Святой Григорий Палама, его исихастское богословие, основанное на учении восточных отцов, а более всего на удивительных, уникальных текстах псевдо-Дионисия Ареопагита — это становой хребет Восточной Церкви. Учение Паламы созерцательно, сверхразумно, основано на метафизике и личном опыте. Это сам дух Востока, но не просто Востока, а Востока Христианского, Православного, Церковного. Ему противостоит рациональная, деятельная, отчетливо посюсторонняя, мироустроительная линия Запада, озабоченность практикой и моралью, но отнюдь не созерцанием Истины или духовным восхождением. Христианский Восток символизируется круговой архитектурой византийского храма. С порога верующий попадает в самый центр Церкви, мгновенно вовлекается в созерцание вечного. Христианский Запада преимущественно знает продолговатые, прямоугольные Церкви. Между входом и алтарной частью долгий путь, символизирующий "моральную практику", «пилигримаж». Католичество озабочено юридической почти светской стороной церковного устройства.

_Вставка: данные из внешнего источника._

(* ===== verification/Convert.v ===== *)
(** * Rows and records: [src/internal/store/convert.go]

    The column representation of each table's rows and the conversions
    between rows and the API's records, with their round trips.

    The JSON texts of a pool row are written and read by [encoding/json],
    [protojson] and SQLite's [json_each].  They are parameters of the model,
    the operations of the class [Codec]; what the store relies on is the class
    [CodecLaws]. *)

From stdpp Require Import base gmap strings list.
From Stdlib Require Import ZArith Lia.
From S2P Require Import Prelude Types.

(** ** The JSON codecs *)

Class Codec := {
  (** [json.Marshal] of a [[]string], which cannot fail. *)
  json_marshal_strings : list string -> string;
  (** [json.Unmarshal] into a [[]string]. *)
  json_unmarshal_strings : string -> option (list string);
  (** The text values SQLite's [json_each] yields for an array column. *)
  json_each : string -> list string;
  (** [protojson.Marshal] and [protojson.Unmarshal]; a nil message is
      marshalled like an empty one. *)
  marshal_template : option MicroVMSpec -> option string;
  unmarshal_template : string -> option MicroVMSpec;
  marshal_strategy : option ReplenishmentStrategy -> option string;
  unmarshal_strategy : string -> option ReplenishmentStrategy
}.

(** What the codecs promise for the strings a proto3 message can hold. *)
Class CodecLaws (C : Codec) : Prop := {
  json_strings_roundtrip l :
    Forall (fun s => valid_utf8 s = true) l ->
    json_unmarshal_strings (json_marshal_strings l) = Some l;
  json_each_strings l :
    Forall (fun s => valid_utf8 s = true) l ->
    json_each (json_marshal_strings l) = l;
  template_roundtrip t s :
    marshal_template t = Some s ->
    unmarshal_template s = Some (default empty_MicroVMSpec t);
  strategy_roundtrip t s :
    marshal_strategy t = Some s ->
    unmarshal_strategy s = Some (default empty_strategy t)
}.

(** ** Rows *)

Record poolRow := {
  pr_name : string;
  pr_namespace : string;
  pr_size : Z;
  pr_flintlockHosts : string;
  pr_microvmTemplate : string;
  pr_replenishmentStrategy : string;
  pr_createCommands : string;
  pr_preLeaseCommands : string;
  pr_hookFailurePolicy : Z;
  pr_heartbeatIntervalNs : Z;
  pr_heartbeatExpiryThresholdNs : Z
}.

Record vmRow := {
  vr_uid : string;
  vr_poolName : string;
  vr_poolNamespace : string;
  vr_flintlockHost : string;
  vr_phase : Z;
  vr_leaseID : option string;
  vr_createdAt : Z;
  vr_updatedAt : Z
}.

Record leaseRow := {
  lr_leaseID : string;
  lr_vmUID : string;
  lr_poolName : string;
  lr_poolNamespace : string;
  lr_claimedAt : Z;
  lr_lastHeartbeatAt : Z;
  lr_expiresAt : Z;
  lr_requestID : option string
}.

Record hostRow := {
  hr_name : string;
  hr_address : string;
  hr_cordoned : bool;
  hr_cordonedReason : option string;
  hr_cordonedAt : option Z;
  hr_updatedAt : Z;
  hr_tlsInsecure : bool;
  hr_caFile : string;
  hr_certFile : string;
  hr_keyFile : string;
  hr_draining : bool;
  hr_drainingAt : option Z
}.

#[export] Instance vmRow_eq_dec : EqDecision vmRow.
Proof. solve_decision. Defined.
#[export] Instance leaseRow_eq_dec : EqDecision leaseRow.
Proof. solve_decision. Defined.

(** ** Conversions *)

Definition requireDuration (field : string) (d : option Duration) : result StoreError Z :=
  match d with
  | None => Err (ErrOther (field +:+ " is required"))
  | Some d => Ok (AsDuration d)
  end.

Definition requireTimestamp (field : string) (ts : option Timestamp) : result StoreError Timestamp :=
  match ts with
  | None => Err (ErrOther (field +:+ " is required"))
  | Some t => Ok t
  end.

(** [nanoseconds]: a [time.Duration] is its number of nanoseconds. *)
Definition nanoseconds (ns : Z) : Duration := ns.

Section pools.
Context `{Codec}.

Definition marshalled (what : string) (s : option string) : result StoreError string :=
  match s with Some s => Ok s | None => Err (ErrOther ("marshal " +:+ what)) end.

Definition unmarshalled {A} (what : string) (x : option A) : result StoreError A :=
  match x with Some x => Ok x | None => Err (ErrOther ("unmarshal " +:+ what)) end.

Definition poolToRow (p : PoolSpec) : result StoreError poolRow :=
  let hosts := json_marshal_strings (flintlock_hosts p) in
  heartbeatInterval ← requireDuration "heartbeat_interval" (heartbeat_interval p);
  heartbeatExpiryThreshold ←
    requireDuration "heartbeat_expiry_threshold" (heartbeat_expiry_threshold p);
  template ← marshalled "microvm_template" (marshal_template (microvm_template p));
  strategy ← marshalled "replenishment_strategy" (marshal_strategy (replenishment_strategy p));
  let createCommands := json_marshal_strings (create_commands p) in
  let preLeaseCommands := json_marshal_strings (pre_lease_commands p) in
  Ok {| pr_name := pool_name p;
        pr_namespace := pool_namespace p;
        pr_size := pool_size p;
        pr_flintlockHosts := hosts;
        pr_microvmTemplate := template;
        pr_replenishmentStrategy := strategy;
        pr_createCommands := createCommands;
        pr_preLeaseCommands := preLeaseCommands;
        pr_hookFailurePolicy := policy_code (hook_failure_policy p);
        pr_heartbeatIntervalNs := heartbeatInterval;
        pr_heartbeatExpiryThresholdNs := heartbeatExpiryThreshold |}.

Definition rowToPool (row : poolRow) : result StoreError PoolSpec :=
  hosts ← unmarshalled "flintlock_hosts" (json_unmarshal_strings (pr_flintlockHosts row));
  template ← unmarshalled "microvm_template" (unmarshal_template (pr_microvmTemplate row));
  strategy ← unmarshalled "replenishment_strategy"
    (unmarshal_strategy (pr_replenishmentStrategy row));
  createCommands ← unmarshalled "create_commands"
    (json_unmarshal_strings (pr_createCommands row));
  preLeaseCommands ← unmarshalled "pre_lease_commands"
    (json_unmarshal_strings (pr_preLeaseCommands row));
  Ok {| pool_name := pr_name row;
        pool_namespace := pr_namespace row;
        microvm_template := Some template;
        pool_size := pr_size row;
        flintlock_hosts := hosts;
        replenishment_strategy := Some strategy;
        create_commands := createCommands;
        pre_lease_commands := preLeaseCommands;
        hook_failure_policy := policy_of_code (pr_hookFailurePolicy row);
        heartbeat_interval := Some (nanoseconds (pr_heartbeatIntervalNs row));
        heartbeat_expiry_threshold :=
          Some (nanoseconds (pr_heartbeatExpiryThresholdNs row)) |}.
End pools.

Definition vmToRow (v : VMRecord) : result StoreError vmRow :=
  createdAt ← requireTimestamp "created_at" (vm_created_at v);
  updatedAt ← requireTimestamp "updated_at" (vm_updated_at v);
  Ok {| vr_uid := vm_uid v;
        vr_poolName := vm_pool_name v;
        vr_poolNamespace := vm_pool_namespace v;
        vr_flintlockHost := vm_flintlock_host v;
        vr_phase := phase_code (vm_phase v);
        vr_leaseID := vm_lease_id v;
        vr_createdAt := UnixNano createdAt;
        vr_updatedAt := UnixNano updatedAt |}.

Definition rowToVM (row : vmRow) : VMRecord :=
  {| vm_uid := vr_uid row;
     vm_pool_name := vr_poolName row;
     vm_flintlock_host := vr_flintlockHost row;
     vm_phase := phase_of_code (vr_phase row);
     vm_lease_id := vr_leaseID row;
     vm_created_at := Some (vr_createdAt row);
     vm_updated_at := Some (vr_updatedAt row);
     vm_pool_namespace := vr_poolNamespace row |}.

(** [sql.NullString{String: s, Valid: s != ""}]. *)
Definition NullString (s : string) : option string :=
  if decide (s = "") then None else Some s.

Definition leaseToRow (l : LeaseRecord) : result StoreError leaseRow :=
  claimedAt ← requireTimestamp "claimed_at" (lease_claimed_at l);
  lastHeartbeatAt ← requireTimestamp "last_heartbeat_at" (lease_last_heartbeat_at l);
  expiresAt ← requireTimestamp "expires_at" (lease_expires_at l);
  Ok {| lr_leaseID := lease_id l;
        lr_vmUID := lease_vm_uid l;
        lr_poolName := lease_pool_name l;
        lr_poolNamespace := lease_pool_namespace l;
        lr_claimedAt := UnixNano claimedAt;
        lr_lastHeartbeatAt := UnixNano lastHeartbeatAt;
        lr_expiresAt := UnixNano expiresAt;
        lr_requestID := NullString (lease_request_id l) |}.

Definition rowToLease (row : leaseRow) : LeaseRecord :=
  {| lease_id := lr_leaseID row;
     lease_vm_uid := lr_vmUID row;
     lease_pool_name := lr_poolName row;
     lease_claimed_at := Some (lr_claimedAt row);
     lease_last_heartbeat_at := Some (lr_lastHeartbeatAt row);
     lease_expires_at := Some (lr_expiresAt row);
     lease_pool_namespace := lr_poolNamespace row;
     lease_request_id := default "" (lr_requestID row) |}.

Definition hostToRow (h : Host) : result StoreError hostRow :=
  updatedAt ← requireTimestamp "updated_at" (host_updated_at h);
  Ok {| hr_name := host_name h;
        hr_address := host_address h;
        hr_cordoned := host_cordoned h;
        hr_cordonedReason := NullString (host_cordoned_reason h);
        hr_cordonedAt := UnixNano <$> host_cordoned_at h;
        hr_updatedAt := UnixNano updatedAt;
        hr_tlsInsecure := tls_insecure (GetTls h);
        hr_caFile := ca_file (GetTls h);
        hr_certFile := cert_file (GetTls h);
        hr_keyFile := key_file (GetTls h);
        hr_draining := host_draining h;
        hr_drainingAt := UnixNano <$> host_draining_at h |}.

Definition rowToHost (row : hostRow) : Host :=
  {| host_name := hr_name row;
     host_address := hr_address row;
     host_cordoned := hr_cordoned row;
     host_cordoned_reason := default "" (hr_cordonedReason row);
     host_cordoned_at := hr_cordonedAt row;
     host_updated_at := Some (hr_updatedAt row);
     host_tls := Some {| tls_insecure := hr_tlsInsecure row;
                         ca_file := hr_caFile row;
                         cert_file := hr_certFile row;
                         key_file := hr_keyFile row |};
     host_draining := hr_draining row;
     host_draining_at := hr_drainingAt row |}.

(** ** Round trips *)

Lemma NullString_default s : default "" (NullString s) = s.
Proof. unfold NullString. by case_decide. Qed.

(** Times that fit an [int64] of nanoseconds (the years 1678 to 2262). *)
Definition time_ok (t : option Timestamp) : Prop :=
  exists z, t = Some z /\ in_int64 z.

Lemma UnixNano_id z : in_int64 z -> UnixNano z = z.
Proof. apply wrap64_id. Qed.

Lemma rowToVM_vmToRow v :
  time_ok (vm_created_at v) -> time_ok (vm_updated_at v) ->
  exists row, vmToRow v = Ok row /\ rowToVM row = v.
Proof.
  intros (c & Hc & Rc) (u & Hu & Ru). destruct v; simpl in *; subst.
  eexists; split; [reflexivity|]. unfold rowToVM; simpl.
  by rewrite phase_of_code_code, !UnixNano_id.
Qed.

Lemma vmToRow_rowToVM row :
  in_int64 (vr_createdAt row) -> in_int64 (vr_updatedAt row) ->
  vmToRow (rowToVM row) = Ok row.
Proof.
  intros Hc Hu. destruct row; simpl in *. unfold vmToRow; simpl.
  by rewrite phase_code_of_code, !UnixNano_id.
Qed.

Lemma rowToLease_leaseToRow l :
  time_ok (lease_claimed_at l) -> time_ok (lease_last_heartbeat_at l) ->
  time_ok (lease_expires_at l) ->
  exists row, leaseToRow l = Ok row /\ rowToLease row = l.
Proof.
  intros (c & Hc & Rc) (h & Hh & Rh) (e & He & Re). destruct l; simpl in *; subst.
  eexists; split; [reflexivity|]. unfold rowToLease; simpl.
  by rewrite NullString_default, !UnixNano_id.
Qed.

Lemma rowToHost_hostToRow h :
  time_ok (host_updated_at h) ->
  (forall t, host_cordoned_at h = Some t -> in_int64 t) ->
  (forall t, host_draining_at h = Some t -> in_int64 t) ->
  exists row, hostToRow h = Ok row /\
    rowToHost row = {| host_name := host_name h; host_address := host_address h;
      host_cordoned := host_cordoned h;
      host_cordoned_reason := host_cordoned_reason h;
      host_cordoned_at := host_cordoned_at h;
      host_updated_at := host_updated_at h;
      host_tls := Some (GetTls h);
      host_draining := host_draining h; host_draining_at := host_draining_at h |}.
Proof.
  intros (u & Hu & Ru) Hc Hd. destruct h as [n a c r ca up tls d da]; simpl in *; subst.
  eexists; split; [reflexivity|]. unfold rowToHost, GetTls; simpl.
  rewrite NullString_default, UnixNano_id by done.
  destruct ca as [ca|], da as [da|]; simpl; rewrite ?UnixNano_id by auto;
    by destruct (default empty_HostTLS tls).
Qed.

Section pool_roundtrip.
Context `{CodecLaws}.

(** The strings of a pool spec, which protobuf requires to be valid UTF-8. *)
Definition pool_strings_ok (p : PoolSpec) : Prop :=
  Forall (fun s => valid_utf8 s = true) (flintlock_hosts p) /\
  Forall (fun s => valid_utf8 s = true) (create_commands p) /\
  Forall (fun s => valid_utf8 s = true) (pre_lease_commands p).

(** What a stored pool reads back as: unset messages become empty ones and
    durations are cut to the range of [time.Duration]. *)
Definition stored_pool (p : PoolSpec) : PoolSpec :=
  {| pool_name := pool_name p; pool_namespace := pool_namespace p;
     microvm_template := Some (default empty_MicroVMSpec (microvm_template p));
     pool_size := pool_size p; flintlock_hosts := flintlock_hosts p;
     replenishment_strategy := Some (default empty_strategy (replenishment_strategy p));
     create_commands := create_commands p;
     pre_lease_commands := pre_lease_commands p;
     hook_failure_policy := hook_failure_policy p;
     heartbeat_interval := AsDuration <$> heartbeat_interval p;
     heartbeat_expiry_threshold := AsDuration <$> heartbeat_expiry_threshold p |}.

Lemma rowToPool_poolToRow p row :
  pool_strings_ok p -> poolToRow p = Ok row -> rowToPool row = Ok (stored_pool p).
Proof.
  intros (Hh & Hc & Hp) Hrow. unfold poolToRow in Hrow.
  destruct (heartbeat_interval p) eqn:Ei; [|done].
  destruct (heartbeat_expiry_threshold p) eqn:Et; [|done].
  destruct (marshal_template (microvm_template p)) eqn:Em; [|done].
  destruct (marshal_strategy (replenishment_strategy p)) eqn:Es; [|done].
  simpl in Hrow. injection Hrow as <-. unfold rowToPool; simpl.
  rewrite !json_strings_roundtrip by done.
  rewrite (template_roundtrip _ _ Em), (strategy_roundtrip _ _ Es); simpl.
  rewrite policy_of_code_code. unfold stored_pool. by rewrite Ei, Et.
Qed.

Lemma poolToRow_error p e :
  poolToRow p = Err e ->
  heartbeat_interval p = None \/ heartbeat_expiry_threshold p = None \/
  marshal_template (microvm_template p) = None \/
  marshal_strategy (replenishment_strategy p) = None.
Proof.
  unfold poolToRow. intros Hrow.
  destruct (heartbeat_interval p) eqn:Ei; [|by auto].
  destruct (heartbeat_expiry_threshold p) eqn:Et; [|by auto].
  destruct (marshal_template (microvm_template p)) eqn:Em; [|by auto].
  destruct (marshal_strategy (replenishment_strategy p)) eqn:Es; [|by auto]. done.
Qed.
End pool_roundtrip.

Оно заключено в узкие рамки морали. Православие более всего живет мистическим опытом преображения, созерцания высших световых реальностей. Оно настолько всерьез и искренне, ревностно озабоченны "горними мирами", верхом, что часто пренебрегает низом, прозой жизни, бытоустроительством… Конечно, можно легко распознать в этом дуализме древнейшую двойственность греческого и латинского. Досократики, Платон, неопатоники Греции, чья мысль устремлена к вершинам бытия, и жесткие завоеватели Рима, прохладно безразличные к метафизике, но крайне практичные в быту и государственном строительстве. В этом смысле, безусловно, все тексты "восточных отцов" Церкви, и, конечно, самого Григория Паламы, являются продуктами именно греческого, отнюдь не римского духа. Но в случае христианства культурный и исторический фон второстепенен. Церковь и ее учение не условность, но абсолютная Истина. И в этом вопросе не может быть снисхождений — особенно если одна из сторон, а в нашем случае это именно Западное христианство — стремится навязать свой взгляд как единственно верный. Причем сила заключается не столько в убедительности богословской аргументации, сколько в эффективности политических интриг и далекоидущих международных заговоров… Неслучайно такое уродливое явление как "Орден иезуитов" появился именно в католическом мире.